Belongings as possessions, as the history and furnishings of a life, and as the places in which life itself happens are the preoccupations at the heart of this affecting collection. Moving from memories of a childhood apartment to mourning for the poet's mother, Belongings explores the question: "Where, how, and to what do you belong?
Library Journal
The title poem in Gilbert's seventh collection is a 14-part sonnet sequence on the themes of loss and possessions, considering how our things define us and ironically persist even after we're gone. Too often the word choice seems pedantic, as in the sixth sonnet: "crumpled Kleenex reading glasses coins/ and comb she always carries in that purse." In the second section (a series of night poems), Gilbert strikes more imaginative chords.

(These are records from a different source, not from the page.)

(* ===== verification/FastPacket.v ===== *)
(** * Fast set-point packets ([testing/fofb/caen_fast_genpacket.c])

    A test program (and its graphical version, which has the same function) builds the
    UDP packets from which the gateware takes set points for the fast orbit feedback:
    a protocol number, a command, a nonce, and pairs of an address and a [float]. *)

From S2P Require Import Prelude Words CStr.

Definition MAX_PAIRS : nat := 10.
Definition PACKET_MAX_SIZE : nat := Z.to_nat 1024.

(** The set point is the pattern of a [float]. *)
Record FastSetpoint := MkFast { address : Z; setpoint : Z }.

(** [buffer[offset++] = b] for each of the bytes *)
Definition append (bs : list Z) (st : list Z * nat) : res (list Z * nat) :=
  buffer ← put_bytes st.1 st.2 bs;
  Ok (buffer, (st.2 + length bs)%nat).

(** [(x >> (8 * i)) & 0xFF] for [i] from [n - 1] down to 0 *)
Fixpoint be_bytes (n : nat) (x : Z) : list Z :=
  match n with
  | O => []
  | S n => Z.land (Z.shiftr x (8 * Z.of_nat n)) 0xFF :: be_bytes n x
  end.

Fixpoint append_pairs (pairs : list FastSetpoint) (st : list Z * nat) : res (list Z * nat) :=
  match pairs with
  | [] => Ok st
  | p :: pairs =>
      st ← append (be_bytes 2 (address p)) st;
      st ← append (be_bytes 4 (setpoint p)) st;
      append_pairs pairs st
  end.

(** The datagram, or [None] when there are too many pairs; [buffer] is the
    uninitialised buffer of [PACKET_MAX_SIZE] bytes. *)
Definition send_fast_udp_packet (buffer : list Z) (protocol_id command nonce : Z)
    (pairs : list FastSetpoint) : res (option (list Z)) :=
  if (MAX_PAIRS <? length pairs)%nat then Ok None
  else
    st ← append (be_bytes 2 protocol_id) (buffer, 0%nat);
    st ← append (be_bytes 2 command) st;
    st ← append (be_bytes 8 nonce) st;
    st ← append_pairs pairs st;
    Ok (Some (take st.2 st.1)).

(** ** Reading a packet *)

Definition be_word (bs : list Z) : Z := foldl (λ v b, 2 ^ 8 * v + b) 0 bs.

(** A number of [n] bytes and the rest. *)
Definition read_be (n : nat) (bs : list Z) : option (Z * list Z) :=
  if (length bs <? n)%nat then None else Some (be_word (take n bs), drop n bs).

Fixpoint read_pairs (fuel : nat) (bs : list Z) : option (list FastSetpoint) :=
  match bs, fuel with
  | [], _ => Some []
  | _, O => None
  | _, S fuel =>
      '(a, bs) ← read_be 2 bs;
      '(f, bs) ← read_be 4 bs;
      ps ← read_pairs fuel bs;
      Some (MkFast a f :: ps)
  end.

Definition read_packet (bs : list Z) : option (Z * Z * Z * list FastSetpoint) :=
  '(protocol_id, bs) ← read_be 2 bs;
  '(command, bs) ← read_be 2 bs;
  '(nonce, bs) ← read_be 8 bs;
  pairs ← read_pairs (length bs) bs;
  Some (protocol_id, command, nonce, pairs).

(** ** Round trip *)

Lemma length_be_bytes n x : length (be_bytes n x) = n.
Proof. induction n; cbn; congruence. Qed.

Lemma foldl_be n x v :
  foldl (λ v b, 2 ^ 8 * v + b) v (be_bytes n x) = 2 ^ (8 * Z.of_nat n) * v + x mod 2 ^ (8 * Z.of_nat n).
Proof.
  revert v. induction n as [|n IH]; intros v; cbn [be_bytes foldl].
  - change (8 * Z.of_nat 0) with 0. rewrite Z.mod_1_r. lia.
  - rewrite IH. change 0xFF with (Z.ones 8). rewrite Z.land_ones, Z.shiftr_div_pow2 by lia.
    replace (8 * Z.of_nat (S n)) with (8 * Z.of_nat n + 8) by lia. rewrite Z.pow_add_r by lia.
    set (P := 2 ^ (8 * Z.of_nat n)). assert (0 < P) by (apply Z.pow_pos_nonneg; lia).
    rewrite (Z.rem_mul_r x P (2 ^ 8)) by lia. lia.
Qed.

Lemma read_be_bytes n x tl :
  0 ≤ x < 2 ^ (8 * Z.of_nat n) → read_be n (be_bytes n x ++ tl) = Some (x, tl).
Proof.
  intros Hx. unfold read_be. rewrite length_app, length_be_bytes, (proj2 (Nat.ltb_ge _ _)) by lia.
  rewrite take_app_length', drop_app_length' by (by rewrite length_be_bytes).
  unfold be_word. rewrite foldl_be. rewrite Z.mod_small by done. do 2 f_equal. lia.
Qed.

Definition pair_ok (p : FastSetpoint) : Prop := is_u16 (address p) ∧ is_u32 (setpoint p).

Definition pairs_bytes (pairs : list FastSetpoint) : list Z :=
  pairs ≫= λ p, be_bytes 2 (address p) ++ be_bytes 4 (setpoint p).

Lemma length_pairs_bytes pairs : length (pairs_bytes pairs) = (6 * length pairs)%nat.
Proof.
  induction pairs as [|p pairs IH]; [done|]. unfold pairs_bytes in *.
  rewrite bind_cons, !length_app, !length_be_bytes, IH. cbn. lia.
Qed.

Lemma read_pairs_bytes pairs : ∀ fuel,
  (length pairs ≤ fuel)%nat → Forall pair_ok pairs → read_pairs fuel (pairs_bytes pairs) = Some pairs.
Proof.
  induction pairs as [|p pairs IH]; intros [|fuel] Hf Hp; try done; [cbn in Hf; lia|].
  apply Forall_cons in Hp as [[Ha Hs] Hp]. unfold pairs_bytes. rewrite bind_cons, <- app_assoc.
  change (read_pairs (S fuel) (be_bytes 2 (address p) ++ ?t)) with
    ('(a, bs) ← read_be 2 (be_bytes 2 (address p) ++ t); '(f, bs) ← read_be 4 bs;
     ps ← read_pairs fuel bs; Some (MkFast a f :: ps)).
  rewrite read_be_bytes by done. cbn [mbind option_bind]. rewrite read_be_bytes by done.
  cbn [mbind option_bind]. fold (pairs_bytes pairs). rewrite IH by (done || cbn in Hf; lia). by destruct p.
Qed.

(** Bytes appended so far. *)
Lemma run_append pre rest bs :
  (length bs ≤ length rest)%nat →
  append bs (pre ++ rest, length pre) = Ok ((pre ++ bs) ++ drop (length bs) rest, length (pre ++ bs)).
Proof.
  intros Hl. unfold append. cbn [fst snd]. rewrite <- (take_drop (length bs) rest) at 1.
  rewrite put_bytes_app by (by rewrite length_take_le). cbn [mbind res_bind].
  by rewrite <- app_assoc, length_app.
Qed.

Lemma run_append_pairs pairs : ∀ pre rest,
  (6 * length pairs ≤ length rest)%nat →
  append_pairs pairs (pre ++ rest, length pre)
  = Ok ((pre ++ pairs_bytes pairs) ++ drop (6 * length pairs) rest, length (pre ++ pairs_bytes pairs)).
Proof.
  induction pairs as [|p pairs IH]; intros pre rest Hl; cbn [append_pairs length] in *.
  - cbn [pairs_bytes mbind list_bind]. by rewrite app_nil_r, drop_0.
  - rewrite run_append by (rewrite length_be_bytes; lia). cbn [mbind res_bind].
    rewrite run_append by (rewrite length_drop, !length_be_bytes; lia). cbn [mbind res_bind].
    rewrite IH by (rewrite !length_drop, !length_be_bytes; lia).
    unfold pairs_bytes. rewrite bind_cons, !length_be_bytes, !drop_drop, <- !app_assoc.
    do 4 f_equal. do 3 f_equal. lia.
Qed.

(** A packet of up to 10 pairs fits into the buffer, is built without writing outside of
    it, and holds exactly the numbers in network byte order; more are refused. *)
Lemma packet_read buffer protocol_id command nonce pairs :
  length buffer = PACKET_MAX_SIZE → is_u16 protocol_id → is_u16 command → 0 ≤ nonce < 2 ^ 64 →
  Forall pair_ok pairs →
  ∃ r, send_fast_udp_packet buffer protocol_id command nonce pairs = Ok r ∧
    match r with
    | Some p => length p = (12 + 6 * length pairs)%nat ∧
        read_packet p = Some (protocol_id, command, nonce, pairs)
    | None => (10 < length pairs)%nat
    end.
Proof.
  intros Hb Hid Hcmd Hn Hp. unfold send_fast_udp_packet. unfold PACKET_MAX_SIZE in Hb.
  destruct (Nat.ltb_spec MAX_PAIRS (length pairs)) as [Hgt|Hle]; [by exists None|].
  unfold MAX_PAIRS in Hle.
  change (buffer, 0%nat) with ([] ++ buffer, length (A := Z) []).
  do 3 (rewrite run_append by (rewrite ?length_drop, ?length_be_bytes; lia); cbn [mbind res_bind]).
  rewrite run_append_pairs by (rewrite ?length_drop, ?length_be_bytes; lia). cbn [mbind res_bind fst snd].
  rewrite take_app_length. eexists. split; [done|]. split.
  - rewrite !length_app, !length_be_bytes, length_pairs_bytes. cbn. lia.
  - rewrite app_nil_l, <- !app_assoc. unfold read_packet.
    do 3 (rewrite read_be_bytes by done; cbn [mbind option_bind]).
    rewrite read_pairs_bytes by (done || rewrite length_pairs_bytes; lia). done.
Qed.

In "Night Cow," she writes "mournful and O so desole-/ under a buttery grinning/ moon, without/ a moo of her own." Gilbert's poems soar when she combines her unique view of the natural world with language play and a deep emotional resonance. Despite the sorrow that these poems record, Gilbert often returns to a feeling of hope. In "January Meadow"-itself a subset of another long poem-Gilbert writes, "silence of cypresses/ upholding sheaves of needles-here they are!-/ like gifts of darkness to a sky whose light's/ so fierce and clear it arches toward forever." Recommended for contemporary collections.-Doris Lynch, Monroe Cty. P.L., Bloomington, IN Copyright 2004 Reed Business Information.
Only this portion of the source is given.